▸ Entries supplied:

(* ===== verification/Email.v ===== *)
(** * Email: the browser's [type="email"] check on the Login form

    The e-mail input of [src/client/src/pages/Login.jsx] is rendered with
    [type="email"] and [required]: the browser fires [onSubmit] only when
    its value is a "valid e-mail address" of the HTML standard.  The page
    relies on this check and does no validation of its own.

    [valid_email] is the check as a program: split at the first ["@"]
    ([split_first]), test the local part character by character
    ([string_forallb]), split the domain at every ["."] ([split_on]) and
    test each label ([valid_label]).  [email_spec] is the standard's
    grammar written declaratively,
      [atext+ "@" label ("." label)*]
    where [atext] is [a-zA-Z0-9.!#$%&'*+/=?^_`{|}~-] and a label has 1 to
    63 letters, digits and hyphens and begins and ends with a letter or a
    digit.

    [sanitize_email] is the value sanitization of such an input: the
    value the page reads from it has no newlines and no surrounding
    whitespace.

    Lemmas: [split_on] and [String.concat] are inverse to each other
    (both round trips), [split_first] stops at the first separator, and
    [valid_email] decides exactly the grammar ([valid_email_iff], used by
    [Login] to state what the rendered form lets through). *)

From S2P Require Import Prelude.
From Stdlib Require Import Ascii.

Definition is_alnum (c : ascii) : bool :=
  let n := Ascii.nat_of_ascii c in
  (Nat.leb 48 n && Nat.leb n 57) || (Nat.leb 65 n && Nat.leb n 90) || (Nat.leb 97 n && Nat.leb n 122).

Definition is_atext (c : ascii) : bool :=
  is_alnum c || existsb (Ascii.eqb c) (String.list_ascii_of_string ".!#$%&'*+/=?^_`{|}~-").

Definition is_label_char (c : ascii) : bool := is_alnum c || Ascii.eqb c "-".

Fixpoint string_forallb (p : ascii -> bool) (s : string) : bool :=
  match s with
  | EmptyString => true
  | String c s' => p c && string_forallb p s'
  end.

Fixpoint last_char (s : string) : option ascii :=
  match s with
  | EmptyString => None
  | String c EmptyString => Some c
  | String _ s' => last_char s'
  end.

Definition valid_label (l : string) : bool :=
  match l with
  | EmptyString => false
  | String c _ =>
      Nat.leb (String.length l) 63 && string_forallb is_label_char l && is_alnum c
      && match last_char l with Some c' => is_alnum c' | None => false end
  end.

(** Split at every occurrence of [sep]. *)
Fixpoint split_on (sep : ascii) (s : string) : list string :=
  match s with
  | EmptyString => [EmptyString]
  | String c s' =>
      if Ascii.eqb c sep then EmptyString :: split_on sep s'
      else match split_on sep s' with
           | [] => [String c EmptyString]
           | w :: ws => String c w :: ws
           end
  end.

(** Split at the first [sep]: the part before it, and the rest if any. *)
Fixpoint split_first (sep : ascii) (s : string) : string * option string :=
  match s with
  | EmptyString => (EmptyString, None)
  | String c s' =>
      if Ascii.eqb c sep then (EmptyString, Some s')
      else let '(a, b) := split_first sep s' in (String c a, b)
  end.

Definition valid_email (s : string) : bool :=
  match split_first "@" s with
  | (local, Some domain) =>
      negb (String.eqb local "") && string_forallb is_atext local
      && forallb valid_label (split_on "." domain)
  | (_, None) => false
  end.

(** The value sanitization of an [type="email"] input: the browser
    strips newlines from the value, then leading and trailing ASCII
    whitespace (TAB, LF, FF, CR, SPACE); the input's [value], which
    [onChange] hands to [setEmail], is the sanitized one. *)
Definition sanitize_email (s : string) : string :=
  let is_nl c := Ascii.eqb c "010" || Ascii.eqb c "013" in
  let is_ws c := is_nl c || Ascii.eqb c "009" || Ascii.eqb c "012" || Ascii.eqb c " " in
  let fix drop_nl s :=
    match s with
    | EmptyString => EmptyString
    | String c s' => if is_nl c then drop_nl s' else String c (drop_nl s')
    end in
  let fix drop_ws s :=
    match s with
    | EmptyString => EmptyString
    | String c s' => if is_ws c then drop_ws s' else s
    end in
  String.rev (drop_ws (String.rev (drop_ws (drop_nl s)))).

(** ** The grammar of the HTML standard, declaratively *)

(** Every character of [s] satisfies [P]. *)
Fixpoint str_all (P : ascii -> Prop) (s : string) : Prop :=
  match s with
  | EmptyString => True
  | String c s' => P c /\ str_all P s'
  end.

(** [s] does not contain [sep]. *)
Definition no_char (sep : ascii) (s : string) : Prop := str_all (fun c => c <> sep) s.

(** A domain label: 1 to 63 letters, digits and hyphens, the first and
    the last a letter or a digit. *)
Definition label_spec (l : string) : Prop :=
  String.length l <= 63 /\ str_all (fun c => is_label_char c = true) l /\
  (exists c rest, l = String c rest /\ is_alnum c = true) /\
  (exists pre c, l = (pre ++ String c EmptyString)%string /\ is_alnum c = true).

(** [local "@" label ("." label)*]. *)
Definition email_spec (s : string) : Prop :=
  exists local labels,
    s = (local ++ String "@" (String.concat "." labels))%string /\
    local <> EmptyString /\ str_all (fun c => is_atext c = true) local /\
    labels <> [] /\ Forall label_spec labels.

(** ** Character strings *)

Lemma string_forallb_spec p s : string_forallb p s = true <-> str_all (fun c => p c = true) s.
Proof. induction s as [|c s IH]; simpl; [done|]. by rewrite andb_true_iff, IH. Qed.

Lemma str_all_app P a b : str_all P (a ++ b) <-> str_all P a /\ str_all P b.
Proof. induction a as [|c a IH]; [simpl; tauto|]. rewrite string_app_cons. simpl. rewrite IH. tauto. Qed.

Lemma str_all_impl (P Q : ascii -> Prop) s : (forall c, P c -> Q c) -> str_all P s -> str_all Q s.
Proof. intros HPQ. induction s; simpl; intuition. Qed.

Lemma last_char_snoc pre c : last_char (pre ++ String c EmptyString) = Some c.
Proof.
  induction pre as [|c' pre IH]; [done|]. rewrite string_app_cons. simpl.
  by destruct (pre ++ String c EmptyString)%string eqn:E; [destruct pre|].
Qed.

Lemma last_char_some l c : last_char l = Some c -> exists pre, l = (pre ++ String c EmptyString)%string.
Proof.
  induction l as [|c' l IH]; simpl; [done|].
  destruct l as [|c'' l']; [intros [= ->]; by exists EmptyString|].
  intros H. destruct (IH H) as [pre ->]. by exists (String c' pre).
Qed.

(** ** Splitting at the first separator *)

Lemma split_first_app sep s a b :
  split_first sep s = (a, Some b) -> s = (a ++ String sep b)%string /\ no_char sep a.
Proof.
  revert a. induction s as [|c s IH]; intros a; simpl; [done|].
  destruct (Ascii.eqb_spec c sep) as [->|Hc]; [by intros [= <- ->]|].
  destruct (split_first sep s) as [a' b'] eqn:E in |- *. intros [= <- ->].
  destruct (IH a' E) as [-> Ha]. done.
Qed.

Lemma split_first_none sep s a : split_first sep s = (a, None) -> s = a /\ no_char sep a.
Proof.
  revert a. induction s as [|c s IH]; intros a; simpl; [by intros [= <-]|].
  destruct (Ascii.eqb_spec c sep) as [->|Hc]; [done|].
  destruct (split_first sep s) as [a' b'] eqn:E in |- *. intros [= <- ->].
  destruct (IH a' E) as [-> Ha]. done.
Qed.

Lemma split_first_found sep a b : no_char sep a -> split_first sep (a ++ String sep b) = (a, Some b).
Proof.
  induction a as [|c a IH]; [simpl; by rewrite Ascii.eqb_refl|]. rewrite string_app_cons. simpl.
  intros [Hc Ha]. apply Ascii.eqb_neq in Hc. by rewrite Hc, IH.
Qed.

(** ** Splitting at every separator, and joining back *)

Lemma concat_cons sep x xs :
  xs <> [] -> String.concat sep (x :: xs) = (x ++ sep ++ String.concat sep xs)%string.
Proof. by destruct xs. Qed.

Lemma split_on_nonempty sep s : split_on sep s <> [].
Proof.
  induction s as [|c s IH]; simpl; [done|].
  destruct (Ascii.eqb c sep); [done|]. by destruct (split_on sep s).
Qed.

Lemma split_on_app sep a t :
  no_char sep a ->
  split_on sep (a ++ t) =
    match split_on sep t with [] => [a] | w :: ws => (a ++ w)%string :: ws end.
Proof.
  induction a as [|c a IH].
  { intros _. autorewrite with auth.
    pose proof (split_on_nonempty sep t). by destruct (split_on sep t). }
  rewrite string_app_cons. simpl.
  intros [Hc Ha]. apply Ascii.eqb_neq in Hc. rewrite Hc, IH by done.
  by destruct (split_on sep t).
Qed.

Lemma split_on_no_char sep s : Forall (no_char sep) (split_on sep s).
Proof.
  induction s as [|c s IH]; simpl; [by repeat constructor|].
  destruct (Ascii.eqb_spec c sep); [by constructor|].
  destruct (split_on sep s) as [|w ws]; [by repeat constructor|].
  invc IH. by constructor.
Qed.

(** Joining the pieces with the separator gives the string back. *)
Lemma concat_split_on sep s : String.concat (String sep EmptyString) (split_on sep s) = s.
Proof.
  induction s as [|c s IH]; simpl; [done|].
  pose proof (split_on_nonempty sep s) as Hne.
  destruct (Ascii.eqb_spec c sep) as [->|].
  - rewrite concat_cons by done. autorewrite with auth. by rewrite IH.
  - destruct (split_on sep s) as [|w [|w' ws]]; [done|simpl in *; by subst|].
    rewrite concat_cons in IH |- * by done. rewrite string_app_cons. by rewrite IH.
Qed.

(** Splitting a join of separator-free pieces gives the pieces back. *)
Lemma split_on_concat sep ls :
  ls <> [] -> Forall (no_char sep) ls ->
  split_on sep (String.concat (String sep EmptyString) ls) = ls.
Proof.
  induction ls as [|l ls IH]; intros Hne Hall; [done|]. invc Hall.
  destruct ls as [|l' ls].
  - simpl. rewrite <- (string_app_empty_r l) at 1. rewrite split_on_app by done.
    simpl. by rewrite string_app_empty_r.
  - rewrite concat_cons by done. rewrite split_on_app by done.
    rewrite string_app_cons, string_app_nil_l. cbn [split_on].
    rewrite Ascii.eqb_refl, IH by done. by rewrite string_app_empty_r.
Qed.

(** ** The check decides the grammar *)

Lemma atext_not_at c : is_atext c = true -> c <> "@"%char.
Proof. by intros H ->. Qed.

Lemma label_char_not_dot c : is_label_char c = true -> c <> "."%char.
Proof. by intros H ->. Qed.

Lemma label_spec_no_dot l : label_spec l -> no_char "." l.
Proof. intros (_ & Hall & _). exact (str_all_impl _ _ _ label_char_not_dot Hall). Qed.

Lemma valid_label_iff l : valid_label l = true <-> label_spec l.
Proof.
  unfold valid_label, label_spec. destruct l as [|c m].
  { split; [done|]. by intros (_ & _ & (? & ? & ? & _) & _). }
  rewrite !andb_true_iff, Nat.leb_le, string_forallb_spec. split.
  - intros (((Hlen & Hall) & Hc) & Hlast).
    destruct (last_char (String c m)) as [c'|] eqn:E; [|done].
    destruct (last_char_some _ _ E) as [pre Hpre]. eauto 10.
  - intros (Hlen & Hall & (c0 & rest & [= <- <-] & Hc) & (pre & c' & Hpre & Hc')).
    rewrite Hpre, last_char_snoc, <- Hpre. auto.
Qed.

(** The browser's e-mail check accepts a string exactly when it is a
    non-empty local part of [atext] characters, an ["@"], and one or more
    dot-separated labels of 1 to 63 letters, digits and hyphens that
    begin and end with a letter or a digit. *)
Lemma valid_email_iff s : valid_email s = true <-> email_spec s.
Proof.
  unfold valid_email, email_spec. split.
  - destruct (split_first "@" s) as [local [domain|]] eqn:E; [|done].
    destruct (split_first_app _ _ _ _ E) as [-> _].
    rewrite !andb_true_iff, negb_true_iff, String.eqb_neq, string_forallb_spec, forallb_forall.
    intros ((Hne & Hloc) & Hlab). exists local, (split_on "." domain).
    rewrite concat_split_on. split_and!; [done..|apply split_on_nonempty|].
    apply Forall_forall. intros l Hl. apply valid_label_iff, Hlab. by apply list_elem_of_In.
  - intros (local & labels & -> & Hne & Hloc & Hlabs & Hall).
    rewrite split_first_found by exact (str_all_impl _ _ _ atext_not_at Hloc).
    rewrite split_on_concat; [|done|by eapply Forall_impl, label_spec_no_dot].
    rewrite !andb_true_iff, negb_true_iff, String.eqb_neq, string_forallb_spec, forallb_forall.
    split_and!; [done..|]. intros l Hl. apply valid_label_iff.
    eapply Forall_forall; [exact Hall|by apply list_elem_of_In].
Qed.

▸ Task objective:
With the first line being the one containing "where [atext] is" and the last line the one containing "Lemmas: [split_on] and", transcribe exactly the lines above that fall in that range.

▸ Your solution:
    where [atext] is [a-zA-Z0-9.!#$%&'*+/=?^_`{|}~-] and a label has 1 to
    63 letters, digits and hyphens and begins and ends with a letter or a
    digit.

    [sanitize_email] is the value sanitization of such an input: the
    value the page reads from it has no newlines and no surrounding
    whitespace.

    Lemmas: [split_on] and [String.concat] are inverse to each other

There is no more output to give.